Get Healthy in Fall Campaign.
Fall is a beautiful season but it is always a little sad to see the summer come to an end. As cooler weather approaches, we hope that you continue to keep yourself and your families healthy and strong. Hand washing, social distancing, face coverings, staying home more often and avoiding public spaces are new habits that will likely stay with us for a while. Today, we wanted to remind you that you have many more tools available to keep building your immune resilience and prevent colds and flu. Read on for some simple yet important and practical ideas to implement in order to maintain health in the fall and winter.
Look up at the sky.
Being out in the sun is much easier during the warm summer days as we garden and engage in other backyard activities. As the days get shorter, cooler and more grey, remind yourself to keep going outdoors on a daily basis. Also, aim to get at least 20 minutes of daylight and sun whenever it is available. Being outside in the daylight lifts the spirits, improves circadian rhythms, encourages you to be active, and boosts creativity. There are several reasons why humans get sick less during the warmer parts of the year, and spending more time outdoors is an important one. So bundle up if it is chilly, bring your face mask along, and go outside.
Keep moving into the fall.
It is only too easy to become inactive during the pandemic, especially when the weather gets colder. Prolonged periods of inactivity weaken us; we become deconditioned and prone to catching colds. Without movement, our blood circulation slows, our muscles weaken, joints stiffen, and spirits dip. If you are physically healthy and able, make it a rule to perform some movement daily. It can be absolutely anything: walking, dancing, practicing your favorite taiji form, lifting weights, etc. You get to choose what fits you, your fitness level and your personality the best.
As always, consistency of movement is paramount. While for some people varying exercise daily keeps them engaged and motivated to persevere; for others it is the familiarity of the activity that does the trick. While you get to explore ways to stay motivated, your first step may be to schedule a time for movement on your daily to-do list. Starting with 20-30 minutes of moving your body daily, increase the time to 60+ minutes as you inevitably become better conditioned and more in the habit of moving.
Of course, we hope you will join us on Wednesdays and Saturdays at Laurelhurst Park for Taiji and If you can’t make it in person please check out the online classroom for our new weekly classes.
Goals, habits and success.
We always encourage our patients to start building healthy habits today because there is never a good reason to wait. Some of the most common health-undermining habits are: overindulgence in alcohol and sugary foods, smoking, keeping inconsistent sleep/wake hours, eating junk foods, prolonged inactivity, ignoring mental health issues, and under or over-exercising.

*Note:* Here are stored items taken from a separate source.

(** C3 (amended): for every batch and every scoring function that fails on
    the triple at index [j] and on no triple before it, the batch evaluation
    raises the exception of that failed call as it is, with no index attached,
    and so returns no mean; and it returns means only when every triple of
    the batch was scored. *)
Theorem scoring_failure_aborts_batch
    (apply_guardrail :
       string → string → string → list ContentBlock → result Response)
    (guardrail_id : string) (questions : list string)
    (contexts : list (list string)) (answers : list string) :
  (∀ j triple e,
     zip3 questions contexts answers !! j = Some triple →
     submit apply_guardrail guardrail_id triple = Raise e →
     (∀ i earlier, (i < j)%nat →
        zip3 questions contexts answers !! i = Some earlier →
        is_Ok (submit apply_guardrail guardrail_id earlier)) →
     evaluate_rag_guardrail apply_guardrail guardrail_id
       questions contexts answers = Raise e) ∧
  (∀ means,
     evaluate_rag_guardrail apply_guardrail guardrail_id
       questions contexts answers = Ok means →
     Forall (λ triple, is_Ok (submit apply_guardrail guardrail_id triple))
            (zip3 questions contexts answers)).
Proof.
  split.
  - intros j triple e Hj He Hbefore. unfold evaluate_rag_guardrail.
    rewrite (collect_first_failure _ j e); [done | |].
    + by rewrite list_lookup_fmap, Hj, <- He.
    + intros i r Hi. rewrite list_lookup_fmap.
      destruct (zip3 questions contexts answers !! i) as [earlier|] eqn:Hi';
        [|done].
      intros [= <-]. by eapply Hbefore.
  - intros means. unfold evaluate_rag_guardrail.
    intros (rows & Hrows%collect_Ok & _)%bind_Ok.
    apply Forall_forall. intros triple Hin%list_elem_of_In.
    apply (in_map (submit apply_guardrail guardrail_id)) in Hin.
    rewrite Hrows in Hin. apply in_map_iff in Hin as (row & <- & _).
    by eexists.
Qed.

(** A batch of three whose second call lacks the grounding metric and whose
    third is throttled: the [IndexError] of the second call is what is
    raised. *)
Lemma scoring_failure_first_in_order :
  zip3 ["fine"; "vague"; "bad"] [["c1"; "c2"]; ["c"]; []] ["a1"; "a2"; "a3"]
    !! 1%nat = Some ("vague", ["c"], "a2") ∧
  submit toy_apply_guardrail "g" ("vague", ["c"], "a2") = Raise IndexError ∧
  is_Ok (submit toy_apply_guardrail "g" ("fine", ["c1"; "c2"], "a1")) ∧
  evaluate_rag_guardrail toy_apply_guardrail "g"
    ["fine"; "vague"; "bad"] [["c1"; "c2"]; ["c"]; []] ["a1"; "a2"; "a3"]
  = Raise IndexError.
Proof.
  assert (submit toy_apply_guardrail "g" ("vague", ["c"], "a2")
          = Raise IndexError) as Hfail by (vm_compute; reflexivity).
  assert (is_Ok (submit toy_apply_guardrail "g" ("fine", ["c1"; "c2"], "a1")))
    as Hfine by (eexists; vm_compute; reflexivity).
  split; [reflexivity|]. split; [exact Hfail|]. split; [exact Hfine|].
  apply (proj1 (scoring_failure_aborts_batch toy_apply_guardrail "g"
                  ["fine"; "vague"; "bad"] [["c1"; "c2"]; ["c"]; []]
                  ["a1"; "a2"; "a3"])
           1%nat ("vague", ["c"], "a2") IndexError eq_refl Hfail).
  intros i earlier Hi. assert (i = 0%nat) as -> by lia.
  intros [= <-]. exact Hfine.
Defined.
End GuardrailClaims.

(** ** The persisted vector store *)

Section VectorStoreClaims.
Import VectorStore Samples.

(** C9: when the vector store file is absent, the index is built from the
    documents and its pickled serialisation is written to the file; when the
    file is present, its content is loaded and the files are left exactly as
    they were, so the existing file is not overwritten and nothing is built
    from the documents. *)
Theorem vector_store_check_before_create
    (VecDB : Type) (from_documents : list Document → VecDB)
    (serialize_to_bytes : VecDB → bytes)
    (deserialize_from_bytes : bytes → result VecDB)
    (pickle_dump : bytes → bytes) (pickle_load : bytes → result bytes)
    (documents : list Document) (fs : gmap string bytes) :
  (fs !! vector_store_file = None →
   cell9 VecDB from_documents serialize_to_bytes deserialize_from_bytes
     pickle_dump pickle_load documents fs =
   (<[vector_store_file :=
        pickle_dump (serialize_to_bytes (from_documents documents))]> fs,
    Ok (from_documents documents))) ∧
  (∀ content, fs !! vector_store_file = Some content →
   cell9 VecDB from_documents serialize_to_bytes deserialize_from_bytes
     pickle_dump pickle_load documents fs =
   (fs, vector_db_buff ← pickle_load content;
        deserialize_from_bytes vector_db_buff)).
Proof.
  unfold cell9, exists_, open_rb. split.
  - intros ->. rewrite bool_decide_eq_false_2 by (by intros [? ?]).
    reflexivity.
  - intros content ->. rewrite bool_decide_eq_true_2 by (by eexists).
    reflexivity.
Qed.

Taking an inventory of your daily actions and examining them each individually is a good way to see where you stand in the healthy lifestyle spectrum. Identify the habits that currently support your health goals as well as the ones that are obstacles to a healthier you. Seeing that clearly is the first step towards patting yourself on the back for every healthy habit you already have and understanding what behaviors you need to modify in order to build better habits that get you where you want to be.
Building new habits and a healthy lifestyle is a favorite subject of ours and one that comes up often in our medical practices. What allows us to achieve any goal is a strategic repeated behavior; a goal of better health is no different. In our future posts we would love to share some of our favorite strategies and methods of building and maintaining new habits. Please stay tuned for that.
Recent events have created great stress for most of us. We all know that stress is bad for our health; it seldom goes away on its own or soon enough, and we need to learn to handle it better. Use any stress management strategy that works for you now or has in the past, and make it a part of your daily life. Our favorite stress reduction techniques are: meditation, mindful relaxation (which for some includes movement), therapeutic breathing, spending time in nature, talk therapy, journaling or other creative self expression.
Get Your Zzzzzs.
Getting a consistent 7-9 hours of sleep per night is optimal for most adults. We know that not everyone is able to achieve this, and have several strategies to correct that. We usually recommend starting by establishing a relaxing nighttime routine and practicing good sleep hygiene every night.
Morning daylight exposure, movement, mindfulness practice, and scheduled news and social media consumption are just some of the ways to improve sleep and circadian rhythms in general. Good sleep makes everything better and expertly enhances your immune system. Don’t neglect poor sleep habits; address them now and ask for help if you need it.
Have a plan.
Just the thought of getting sick with Covid-19 or a flu is stressful. Although we want to do our best to avoid getting sick, having a plan in case it happens is a very good idea. It will not necessarily get rid of the worry, but it might provide some relief. Set aside some time to think through what you would do in case of illness: know who to call, what symptoms to notice, and what home medicines and remedies to have on hand. Also, know your strategy regarding interaction with other family members, sleeping arrangements, caretaking responsibilities, etc.
With all the challenges that spring and summer 2020 brought us, we are welcoming fall as an opportunity to change and renew. Our goal as holistic natural health care practitioners is to provide you with resources to improve your immune health and overall wellness. We sincerely hope you find these ideas useful as we ease into the new season.